RECORD SET START
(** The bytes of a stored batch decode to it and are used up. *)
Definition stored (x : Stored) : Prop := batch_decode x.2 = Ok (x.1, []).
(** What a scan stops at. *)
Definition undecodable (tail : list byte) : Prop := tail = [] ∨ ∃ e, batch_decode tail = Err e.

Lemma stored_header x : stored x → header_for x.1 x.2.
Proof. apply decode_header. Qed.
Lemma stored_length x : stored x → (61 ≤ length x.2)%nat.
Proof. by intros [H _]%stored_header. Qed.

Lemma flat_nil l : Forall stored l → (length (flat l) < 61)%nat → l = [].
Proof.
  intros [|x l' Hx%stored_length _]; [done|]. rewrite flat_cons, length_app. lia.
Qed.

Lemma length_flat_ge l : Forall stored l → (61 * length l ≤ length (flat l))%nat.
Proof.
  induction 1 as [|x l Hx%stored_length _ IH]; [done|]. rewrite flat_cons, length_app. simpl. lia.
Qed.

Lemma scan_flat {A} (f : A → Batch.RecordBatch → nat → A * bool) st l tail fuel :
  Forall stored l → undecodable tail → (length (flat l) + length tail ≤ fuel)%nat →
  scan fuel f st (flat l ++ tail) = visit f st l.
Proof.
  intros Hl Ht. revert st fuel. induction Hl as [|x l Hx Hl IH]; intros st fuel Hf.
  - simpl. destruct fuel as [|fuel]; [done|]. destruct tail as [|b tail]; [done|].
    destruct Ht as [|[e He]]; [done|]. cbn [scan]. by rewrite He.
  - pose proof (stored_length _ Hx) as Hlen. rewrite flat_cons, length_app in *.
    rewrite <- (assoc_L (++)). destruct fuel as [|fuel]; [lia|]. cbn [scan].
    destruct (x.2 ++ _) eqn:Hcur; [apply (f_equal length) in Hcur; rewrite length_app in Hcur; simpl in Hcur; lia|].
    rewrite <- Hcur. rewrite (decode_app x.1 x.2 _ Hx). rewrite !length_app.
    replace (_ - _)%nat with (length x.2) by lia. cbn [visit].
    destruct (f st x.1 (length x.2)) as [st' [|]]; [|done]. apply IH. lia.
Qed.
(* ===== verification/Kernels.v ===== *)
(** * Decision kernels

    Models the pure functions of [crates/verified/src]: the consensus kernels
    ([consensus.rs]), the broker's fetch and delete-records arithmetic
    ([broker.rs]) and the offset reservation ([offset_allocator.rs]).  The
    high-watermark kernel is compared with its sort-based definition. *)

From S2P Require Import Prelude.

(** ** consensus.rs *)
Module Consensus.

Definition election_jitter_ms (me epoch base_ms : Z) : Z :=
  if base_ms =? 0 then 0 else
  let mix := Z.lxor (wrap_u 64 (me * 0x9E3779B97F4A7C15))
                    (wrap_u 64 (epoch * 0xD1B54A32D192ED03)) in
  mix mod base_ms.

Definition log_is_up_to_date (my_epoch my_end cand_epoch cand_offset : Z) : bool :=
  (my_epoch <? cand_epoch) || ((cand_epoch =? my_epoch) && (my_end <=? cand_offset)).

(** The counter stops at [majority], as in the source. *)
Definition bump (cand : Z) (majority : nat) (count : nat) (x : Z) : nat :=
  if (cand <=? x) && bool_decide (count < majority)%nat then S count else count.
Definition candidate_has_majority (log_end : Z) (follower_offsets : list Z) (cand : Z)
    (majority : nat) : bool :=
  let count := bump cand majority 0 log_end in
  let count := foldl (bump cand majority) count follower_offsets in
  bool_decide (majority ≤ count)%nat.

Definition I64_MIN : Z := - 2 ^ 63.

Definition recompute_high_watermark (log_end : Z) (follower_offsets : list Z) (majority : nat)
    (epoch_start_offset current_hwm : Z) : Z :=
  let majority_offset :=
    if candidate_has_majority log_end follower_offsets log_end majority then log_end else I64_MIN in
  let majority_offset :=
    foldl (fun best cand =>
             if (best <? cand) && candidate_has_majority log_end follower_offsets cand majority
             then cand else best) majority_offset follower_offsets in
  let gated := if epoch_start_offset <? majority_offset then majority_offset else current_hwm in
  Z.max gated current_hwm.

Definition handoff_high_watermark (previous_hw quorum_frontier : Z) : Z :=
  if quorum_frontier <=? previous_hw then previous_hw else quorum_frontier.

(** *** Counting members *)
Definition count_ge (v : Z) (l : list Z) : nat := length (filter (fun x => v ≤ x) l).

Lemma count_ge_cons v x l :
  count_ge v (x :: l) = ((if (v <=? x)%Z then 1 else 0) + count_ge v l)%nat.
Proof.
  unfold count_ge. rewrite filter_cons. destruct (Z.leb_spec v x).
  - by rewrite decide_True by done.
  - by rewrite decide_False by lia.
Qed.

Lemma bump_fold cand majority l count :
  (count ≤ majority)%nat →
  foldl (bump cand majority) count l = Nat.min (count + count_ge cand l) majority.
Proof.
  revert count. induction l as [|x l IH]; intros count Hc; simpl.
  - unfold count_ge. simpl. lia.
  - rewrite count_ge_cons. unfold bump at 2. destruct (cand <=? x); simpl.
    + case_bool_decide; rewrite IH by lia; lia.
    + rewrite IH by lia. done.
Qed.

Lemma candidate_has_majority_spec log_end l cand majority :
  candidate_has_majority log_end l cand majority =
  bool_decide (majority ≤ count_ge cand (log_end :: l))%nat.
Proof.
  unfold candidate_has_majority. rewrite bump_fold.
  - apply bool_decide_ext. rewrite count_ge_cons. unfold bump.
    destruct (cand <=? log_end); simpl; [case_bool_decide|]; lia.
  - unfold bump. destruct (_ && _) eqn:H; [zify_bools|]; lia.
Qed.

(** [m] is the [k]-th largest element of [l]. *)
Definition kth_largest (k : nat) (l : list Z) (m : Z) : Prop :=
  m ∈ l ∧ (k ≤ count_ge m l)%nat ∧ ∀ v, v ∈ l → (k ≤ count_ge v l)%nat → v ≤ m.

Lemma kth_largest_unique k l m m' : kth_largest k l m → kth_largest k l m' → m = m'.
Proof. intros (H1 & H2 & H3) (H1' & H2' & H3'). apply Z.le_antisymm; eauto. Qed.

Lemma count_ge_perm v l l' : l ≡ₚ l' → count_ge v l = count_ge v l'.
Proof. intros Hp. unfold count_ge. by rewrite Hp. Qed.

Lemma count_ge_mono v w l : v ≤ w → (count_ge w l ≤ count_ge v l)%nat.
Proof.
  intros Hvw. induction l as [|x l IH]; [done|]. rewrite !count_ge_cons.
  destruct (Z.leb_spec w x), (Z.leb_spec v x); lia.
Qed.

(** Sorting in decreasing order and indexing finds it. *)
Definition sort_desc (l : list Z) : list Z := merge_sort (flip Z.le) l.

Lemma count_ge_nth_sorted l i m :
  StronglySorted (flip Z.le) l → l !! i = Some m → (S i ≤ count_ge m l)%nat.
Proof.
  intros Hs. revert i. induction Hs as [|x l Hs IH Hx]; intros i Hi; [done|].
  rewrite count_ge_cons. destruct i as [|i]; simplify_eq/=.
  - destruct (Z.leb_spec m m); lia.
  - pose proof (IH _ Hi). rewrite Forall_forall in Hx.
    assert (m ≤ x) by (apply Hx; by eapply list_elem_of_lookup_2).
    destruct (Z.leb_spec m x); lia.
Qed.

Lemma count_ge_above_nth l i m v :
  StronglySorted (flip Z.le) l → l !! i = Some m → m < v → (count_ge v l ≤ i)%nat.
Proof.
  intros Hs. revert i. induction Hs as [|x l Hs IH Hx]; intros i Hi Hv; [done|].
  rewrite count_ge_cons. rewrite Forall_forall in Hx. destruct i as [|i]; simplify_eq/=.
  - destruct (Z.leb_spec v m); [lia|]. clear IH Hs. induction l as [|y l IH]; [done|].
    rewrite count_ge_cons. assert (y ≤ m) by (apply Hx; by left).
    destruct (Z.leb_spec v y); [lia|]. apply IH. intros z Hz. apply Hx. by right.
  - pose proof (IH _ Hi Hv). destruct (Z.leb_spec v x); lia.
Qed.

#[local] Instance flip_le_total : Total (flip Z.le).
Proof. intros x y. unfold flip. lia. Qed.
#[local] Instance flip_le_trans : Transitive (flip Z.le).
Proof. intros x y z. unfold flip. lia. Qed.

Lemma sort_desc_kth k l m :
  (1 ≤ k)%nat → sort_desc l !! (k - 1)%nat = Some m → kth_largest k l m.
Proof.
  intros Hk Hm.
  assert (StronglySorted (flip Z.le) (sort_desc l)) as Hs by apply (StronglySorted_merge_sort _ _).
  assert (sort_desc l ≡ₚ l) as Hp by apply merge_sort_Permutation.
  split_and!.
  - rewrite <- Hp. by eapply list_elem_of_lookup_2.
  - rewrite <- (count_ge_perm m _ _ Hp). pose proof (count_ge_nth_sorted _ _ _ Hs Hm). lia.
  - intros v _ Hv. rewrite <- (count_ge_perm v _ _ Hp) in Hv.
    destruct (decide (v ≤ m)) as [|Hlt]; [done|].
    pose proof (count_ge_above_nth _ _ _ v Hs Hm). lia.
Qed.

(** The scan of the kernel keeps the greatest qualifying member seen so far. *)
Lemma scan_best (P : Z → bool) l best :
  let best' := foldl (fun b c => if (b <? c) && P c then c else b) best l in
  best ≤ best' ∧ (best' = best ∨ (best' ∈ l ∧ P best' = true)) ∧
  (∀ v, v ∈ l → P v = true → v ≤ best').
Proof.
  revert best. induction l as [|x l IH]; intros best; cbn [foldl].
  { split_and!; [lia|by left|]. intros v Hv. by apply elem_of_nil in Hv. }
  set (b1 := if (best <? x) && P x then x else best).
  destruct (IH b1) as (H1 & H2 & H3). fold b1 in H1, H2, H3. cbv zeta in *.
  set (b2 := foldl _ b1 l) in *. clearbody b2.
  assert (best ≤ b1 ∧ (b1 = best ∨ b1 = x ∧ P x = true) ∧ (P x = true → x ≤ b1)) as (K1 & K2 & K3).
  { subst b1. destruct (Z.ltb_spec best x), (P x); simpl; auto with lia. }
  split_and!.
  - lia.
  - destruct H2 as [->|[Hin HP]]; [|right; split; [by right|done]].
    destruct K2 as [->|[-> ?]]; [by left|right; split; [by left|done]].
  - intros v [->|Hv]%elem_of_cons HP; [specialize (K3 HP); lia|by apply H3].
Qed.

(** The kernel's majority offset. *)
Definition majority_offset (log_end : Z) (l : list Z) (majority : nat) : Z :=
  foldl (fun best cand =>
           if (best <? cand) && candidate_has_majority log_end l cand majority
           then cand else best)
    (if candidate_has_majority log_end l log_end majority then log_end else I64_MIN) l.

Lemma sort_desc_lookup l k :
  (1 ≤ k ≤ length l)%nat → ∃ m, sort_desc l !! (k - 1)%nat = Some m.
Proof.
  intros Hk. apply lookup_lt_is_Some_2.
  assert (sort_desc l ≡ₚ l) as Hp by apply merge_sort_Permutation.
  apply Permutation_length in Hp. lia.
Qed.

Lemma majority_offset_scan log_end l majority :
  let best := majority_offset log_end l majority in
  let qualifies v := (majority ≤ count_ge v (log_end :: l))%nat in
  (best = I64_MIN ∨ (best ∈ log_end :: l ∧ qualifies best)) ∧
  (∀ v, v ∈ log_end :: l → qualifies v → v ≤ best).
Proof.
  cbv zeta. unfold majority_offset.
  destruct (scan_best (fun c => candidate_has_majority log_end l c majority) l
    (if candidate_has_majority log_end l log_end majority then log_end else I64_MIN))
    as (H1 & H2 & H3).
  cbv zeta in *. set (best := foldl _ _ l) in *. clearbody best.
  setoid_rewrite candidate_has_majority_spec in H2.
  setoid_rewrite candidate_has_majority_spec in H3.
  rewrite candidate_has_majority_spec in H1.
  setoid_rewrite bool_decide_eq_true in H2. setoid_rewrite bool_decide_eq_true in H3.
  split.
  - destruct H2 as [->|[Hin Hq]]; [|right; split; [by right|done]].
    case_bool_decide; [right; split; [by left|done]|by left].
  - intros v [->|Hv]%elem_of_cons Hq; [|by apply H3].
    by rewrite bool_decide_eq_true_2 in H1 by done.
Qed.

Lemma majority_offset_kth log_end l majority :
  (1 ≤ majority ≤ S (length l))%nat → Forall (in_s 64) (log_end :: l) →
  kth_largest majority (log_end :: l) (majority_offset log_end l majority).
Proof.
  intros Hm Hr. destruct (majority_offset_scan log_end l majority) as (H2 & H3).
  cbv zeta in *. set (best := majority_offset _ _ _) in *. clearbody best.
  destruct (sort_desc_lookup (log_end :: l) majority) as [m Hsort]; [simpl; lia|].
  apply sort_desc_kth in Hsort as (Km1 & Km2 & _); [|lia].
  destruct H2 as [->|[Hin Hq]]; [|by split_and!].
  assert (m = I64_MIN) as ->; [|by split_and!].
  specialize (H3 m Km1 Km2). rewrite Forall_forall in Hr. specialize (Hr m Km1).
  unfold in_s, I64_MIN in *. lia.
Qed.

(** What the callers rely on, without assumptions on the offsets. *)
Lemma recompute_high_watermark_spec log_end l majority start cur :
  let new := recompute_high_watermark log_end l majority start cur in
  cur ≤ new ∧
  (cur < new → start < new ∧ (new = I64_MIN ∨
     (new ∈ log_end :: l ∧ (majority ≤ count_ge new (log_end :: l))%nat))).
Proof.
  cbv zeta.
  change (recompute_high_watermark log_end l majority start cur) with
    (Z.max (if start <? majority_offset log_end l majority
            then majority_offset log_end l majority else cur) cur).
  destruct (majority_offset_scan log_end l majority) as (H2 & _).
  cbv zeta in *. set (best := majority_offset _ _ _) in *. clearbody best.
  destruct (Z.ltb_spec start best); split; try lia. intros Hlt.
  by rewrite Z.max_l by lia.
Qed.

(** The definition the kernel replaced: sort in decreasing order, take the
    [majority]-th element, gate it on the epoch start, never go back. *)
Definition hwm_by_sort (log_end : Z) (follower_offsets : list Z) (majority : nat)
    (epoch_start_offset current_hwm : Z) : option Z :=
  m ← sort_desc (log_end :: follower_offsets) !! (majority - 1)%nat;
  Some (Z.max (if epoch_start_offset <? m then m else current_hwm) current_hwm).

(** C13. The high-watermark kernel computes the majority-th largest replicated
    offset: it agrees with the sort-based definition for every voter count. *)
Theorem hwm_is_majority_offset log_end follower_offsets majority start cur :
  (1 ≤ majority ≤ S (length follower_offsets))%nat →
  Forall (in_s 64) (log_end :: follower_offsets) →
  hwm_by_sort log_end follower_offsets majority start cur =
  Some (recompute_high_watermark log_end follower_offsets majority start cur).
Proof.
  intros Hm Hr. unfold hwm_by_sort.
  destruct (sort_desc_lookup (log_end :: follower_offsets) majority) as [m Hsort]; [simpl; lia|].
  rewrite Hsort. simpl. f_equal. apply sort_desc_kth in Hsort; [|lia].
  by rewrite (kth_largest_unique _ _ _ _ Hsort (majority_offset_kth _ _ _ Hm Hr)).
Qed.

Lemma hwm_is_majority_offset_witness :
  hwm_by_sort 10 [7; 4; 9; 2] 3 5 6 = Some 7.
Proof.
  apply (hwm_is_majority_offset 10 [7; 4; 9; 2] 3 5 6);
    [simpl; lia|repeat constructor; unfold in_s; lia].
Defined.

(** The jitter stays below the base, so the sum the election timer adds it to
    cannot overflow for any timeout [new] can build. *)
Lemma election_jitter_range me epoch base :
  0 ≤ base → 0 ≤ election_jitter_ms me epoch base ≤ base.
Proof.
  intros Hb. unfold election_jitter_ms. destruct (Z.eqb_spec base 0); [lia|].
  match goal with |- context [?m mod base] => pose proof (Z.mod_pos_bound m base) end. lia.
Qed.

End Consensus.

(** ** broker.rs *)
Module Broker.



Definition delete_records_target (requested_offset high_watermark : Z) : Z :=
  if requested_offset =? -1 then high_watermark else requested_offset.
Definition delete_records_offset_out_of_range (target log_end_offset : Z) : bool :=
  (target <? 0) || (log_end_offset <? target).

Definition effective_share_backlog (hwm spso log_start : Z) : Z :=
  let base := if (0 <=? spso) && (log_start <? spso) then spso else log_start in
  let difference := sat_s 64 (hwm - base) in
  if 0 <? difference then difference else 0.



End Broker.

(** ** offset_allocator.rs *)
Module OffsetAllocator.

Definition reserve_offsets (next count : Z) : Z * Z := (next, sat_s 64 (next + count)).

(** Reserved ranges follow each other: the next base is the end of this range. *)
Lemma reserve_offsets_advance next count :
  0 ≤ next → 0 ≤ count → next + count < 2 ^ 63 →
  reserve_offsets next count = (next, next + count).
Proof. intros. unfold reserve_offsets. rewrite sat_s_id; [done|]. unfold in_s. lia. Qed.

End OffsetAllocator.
RECORD SET END
RECORD SET START
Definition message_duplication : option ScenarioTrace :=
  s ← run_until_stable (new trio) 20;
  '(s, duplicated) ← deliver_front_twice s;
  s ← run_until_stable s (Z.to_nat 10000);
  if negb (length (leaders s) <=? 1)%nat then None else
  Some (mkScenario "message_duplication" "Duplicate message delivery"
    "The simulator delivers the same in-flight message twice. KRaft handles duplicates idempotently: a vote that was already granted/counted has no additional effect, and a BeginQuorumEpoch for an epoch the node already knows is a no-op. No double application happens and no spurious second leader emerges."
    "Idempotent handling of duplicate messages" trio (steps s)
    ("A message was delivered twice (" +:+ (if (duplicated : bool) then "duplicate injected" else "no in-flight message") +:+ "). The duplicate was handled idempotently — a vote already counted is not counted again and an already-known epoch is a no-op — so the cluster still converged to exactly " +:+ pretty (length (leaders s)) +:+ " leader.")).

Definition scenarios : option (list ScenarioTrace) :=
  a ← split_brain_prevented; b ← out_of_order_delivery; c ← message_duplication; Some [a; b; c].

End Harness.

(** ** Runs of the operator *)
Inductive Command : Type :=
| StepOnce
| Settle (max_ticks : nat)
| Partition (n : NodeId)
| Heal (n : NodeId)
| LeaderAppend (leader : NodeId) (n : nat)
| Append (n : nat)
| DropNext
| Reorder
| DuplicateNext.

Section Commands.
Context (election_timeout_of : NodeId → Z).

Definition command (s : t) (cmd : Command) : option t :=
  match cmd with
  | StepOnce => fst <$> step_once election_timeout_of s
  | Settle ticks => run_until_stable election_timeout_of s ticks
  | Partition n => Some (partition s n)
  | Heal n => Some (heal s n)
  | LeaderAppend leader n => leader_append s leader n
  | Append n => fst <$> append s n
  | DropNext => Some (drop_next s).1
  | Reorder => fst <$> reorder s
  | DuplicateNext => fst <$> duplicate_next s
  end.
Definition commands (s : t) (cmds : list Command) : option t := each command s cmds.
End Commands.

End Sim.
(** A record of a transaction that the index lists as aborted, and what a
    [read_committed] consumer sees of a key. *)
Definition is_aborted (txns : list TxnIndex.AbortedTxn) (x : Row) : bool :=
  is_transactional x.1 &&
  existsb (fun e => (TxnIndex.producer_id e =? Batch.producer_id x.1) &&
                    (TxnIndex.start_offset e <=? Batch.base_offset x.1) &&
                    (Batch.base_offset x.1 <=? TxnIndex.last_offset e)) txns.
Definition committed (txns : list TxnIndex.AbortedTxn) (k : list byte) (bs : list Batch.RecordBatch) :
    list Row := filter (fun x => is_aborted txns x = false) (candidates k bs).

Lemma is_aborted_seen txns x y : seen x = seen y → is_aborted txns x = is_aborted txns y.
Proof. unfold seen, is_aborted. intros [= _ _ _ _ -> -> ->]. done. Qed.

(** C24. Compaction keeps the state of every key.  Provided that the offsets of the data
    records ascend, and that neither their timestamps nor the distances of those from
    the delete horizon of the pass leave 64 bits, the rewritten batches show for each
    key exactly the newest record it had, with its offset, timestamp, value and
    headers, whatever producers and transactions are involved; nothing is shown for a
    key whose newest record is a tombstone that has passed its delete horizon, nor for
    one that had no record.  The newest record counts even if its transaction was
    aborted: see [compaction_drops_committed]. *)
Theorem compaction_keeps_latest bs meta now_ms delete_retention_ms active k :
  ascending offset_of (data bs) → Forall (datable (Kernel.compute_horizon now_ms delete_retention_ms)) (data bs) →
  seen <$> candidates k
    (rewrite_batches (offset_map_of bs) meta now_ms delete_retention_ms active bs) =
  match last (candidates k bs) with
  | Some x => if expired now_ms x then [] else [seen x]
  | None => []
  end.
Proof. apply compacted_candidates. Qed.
RECORD SET END
- _TASK INSTRUCTIONS_
Wherever "RecordBatch" appears in a line of the entries, copy that line.

- _SOLUTION BELOW_
Lemma scan_flat {A} (f : A → Batch.RecordBatch → nat → A * bool) st l tail fuel :
Definition committed (txns : list TxnIndex.AbortedTxn) (k : list byte) (bs : list Batch.RecordBatch) :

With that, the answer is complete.